By the time Seang Rin was wheeled into surgery it was already 8pm, 4 hours since he arrived. The doctors performed 4 amputations that day and Seang was the last before the exhausted doctors could go home after the next shift change. The amputation was swift, taking only 5 minutes to cut through the flesh and bone about 8 cm above Seang’s knee. The stump was wrapped after the amputation with the wound left open for several days to check for bleeding and infection before being finally closed.

The next morning when Seang finally woke, he was still groggy from the anesthetic. With his mother sitting on the floor besides him fanning his legs, Seang was talking to an elderly patient beside him who had lost both legs. Apparently, the 50 year old farmer had lost his legs to mines on two separate occasions, most recently near his home when he stepped on a ‘frog mine’ with the prosthetic leg worn since his first mine accident. The mine is called a frog mine because it jumps out of the ground after the foot steps away and explodes above the ground—the man now had two above knee amputations. As he talked, the other mine victims in the ward could be heard giggling at the irony of the man’s accident; humor is about the only weapon most of the patients have left.

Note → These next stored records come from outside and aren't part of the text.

(* ===== verification/Placement.v ===== *)
(** * Where the shards of a chunk go ([internal/placement/plan.go], [reputation.go])

    The planner that gives the shards of one chunk to peers in distinct failure
    domains, the ranking by local reputation in front of it, the view that
    undoes crowding, and the count of the shard indexes that outlive the worst
    loss of holders: by enumeration of the sets of holders when there are few,
    by a pessimistic bound beyond.  Strings are compared bytewise. *)
From S2P Require Import Prelude.
From S2P Require Import GoBytes.
From S2P Require Import GoFloat.
From S2P Require Import RecordUpdate.
From Stdlib Require String.
Import String.StringSyntax.

(** ** Data *)

Record Candidate : Type := mkCandidate { cd_PeerID : string; cd_FreeBytes : Z; cd_Capacity : Z; cd_Domains : list string }.
Record Shard : Type := mkShard { sh_ID : string; sh_Index : Z; sh_Size : Z; sh_Holders : list string }.
#[export] Instance Shard_eta : Eta Shard := fun s => mkShard (sh_ID s) (sh_Index s) (sh_Size s) (sh_Holders s).
Record Assignment : Type := mkAssignment { as_ShardID : string; as_ShardIndex : Z; as_Peer : string }.

(** ** The gate *)

(** The peers that hold any shard of the chunk. *)
Definition occupied_by (shards : list Shard) : gset string := list_to_set (concat (map sh_Holders shards)).
(** [byPeer]: the last candidate of an id wins. *)
Definition by_peer (candidates : list Candidate) : gmap string (list string) :=
  foldl (fun m c => <[cd_PeerID c := cd_Domains c]> m) ∅ candidates.
Definition taken_by (byPeer : gmap string (list string)) (occupied : gset string) : gset string :=
  list_to_set (concat (map (fun holder => default [] (byPeer !! holder)) (elements occupied))).

Definition sharesDomain (domains : list string) (taken : gset string) : bool := existsb (fun k => bool_decide (k ∈ taken)) domains.

(** [occupied], [takenDomain] and [out]. *)
Record PlanState : Type := mkPlanState { ps_occupied : gset string; ps_taken : gset string; ps_out : list Assignment }.

Definition admits (st : PlanState) (size : Z) (c : Candidate) : bool :=
  negb (bool_decide (cd_PeerID c ∈ ps_occupied st)) &&
  negb ((0 <? cd_FreeBytes c) && (cd_FreeBytes c <? size)) &&
  negb (sharesDomain (cd_Domains c) (ps_taken st)).
(** The empty id stands for nobody. *)
Definition picked (ranked : list Candidate) (st : PlanState) (size : Z) : option Candidate :=
  match List.find (admits st size) ranked with
  | Some c => if String.eqb (cd_PeerID c) "" then None else Some c
  | None => None
  end.
Definition assign (st : PlanState) (sh : Shard) (c : Candidate) : PlanState :=
  mkPlanState ({[cd_PeerID c]} ∪ ps_occupied st) (list_to_set (cd_Domains c) ∪ ps_taken st)
    (ps_out st ++ [mkAssignment (sh_ID sh) (sh_Index sh) (cd_PeerID c)]).
(** The loop over [need]. *)
Fixpoint place_shard (ranked : list Candidate) (need : nat) (sh : Shard) (st : PlanState) : PlanState :=
  match need with
  | O => st
  | S need =>
      match picked ranked st (sh_Size sh) with
      | None => st
      | Some c => place_shard ranked need sh (assign st sh c)
      end
  end.

Definition fewer_holders (a b : Shard) : Prop := (length (sh_Holders a) <= length (sh_Holders b))%nat.
#[export] Instance fewer_holders_dec (a b : Shard) : Decision (fewer_holders a b).
Proof. unfold fewer_holders. apply _. Defined.
(** The shards [order] indexes. *)
Definition serve_order (wantHolders : nat) (shards : list Shard) : list Shard :=
  merge_sort fewer_holders (filter (fun sh => (length (sh_Holders sh) < wantHolders)%nat) shards).

Definition plan_step (ranked : list Candidate) (wantHolders : nat) (st : PlanState) (sh : Shard) : PlanState :=
  place_shard ranked (wantHolders - length (sh_Holders sh)) sh st.
Definition plan_start (shards : list Shard) (ranked : list Candidate) : PlanState :=
  let occupied := occupied_by shards in mkPlanState occupied (taken_by (by_peer ranked) occupied) [].
Definition want_holders (wantHolders : Z) : nat := if wantHolders <? 1 then 1%nat else Z.to_nat wantHolders.
Definition plan_final (shards : list Shard) (ranked : list Candidate) (wantHolders : Z) : PlanState :=
  foldl (plan_step ranked (want_holders wantHolders)) (plan_start shards ranked) (serve_order (want_holders wantHolders) shards).
Definition planOrdered (shards : list Shard) (ranked : list Candidate) (wantHolders : Z) : list Assignment :=
  ps_out (plan_final shards ranked wantHolders).

(** Emptiest first; ties by id. *)
Definition emptier (a b : Candidate) : bool :=
  if negb (cd_FreeBytes a =? cd_FreeBytes b) then cd_FreeBytes b <? cd_FreeBytes a else String.ltb (cd_PeerID a) (cd_PeerID b).
Definition Plan (shards : list Shard) (candidates : list Candidate) (wantHolders : Z) : list Assignment :=
  planOrdered shards (merge_sort (fun a b => Is_true (negb (emptier b a))) candidates) wantHolders.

“I don’t remember much”, Seang said attempting to recall events from the day before. “I had been in that field many times and there had never been any mines so I thought it would be no problem. I just remember the flash of light and flying through the air. My friends say I didn’t scream or anything but they heard the explosion so came”. His father pointed out the Seang was his only son, not needing to explain the consequences of Seang’s new man-made disability. Living with mines, he explained, was something the villagers had become used to. “What can we do”, he said shaking his head, “we have to continue with our lives”.

As long as mines continue to be used and people continue to live with them, they will be cleared, in the words of Ron Podlaski, ‘one limb at a time’. Unless serious international pressure is applied on manufacturers of mines to ban their production they will continue to wait patiently for their next victims.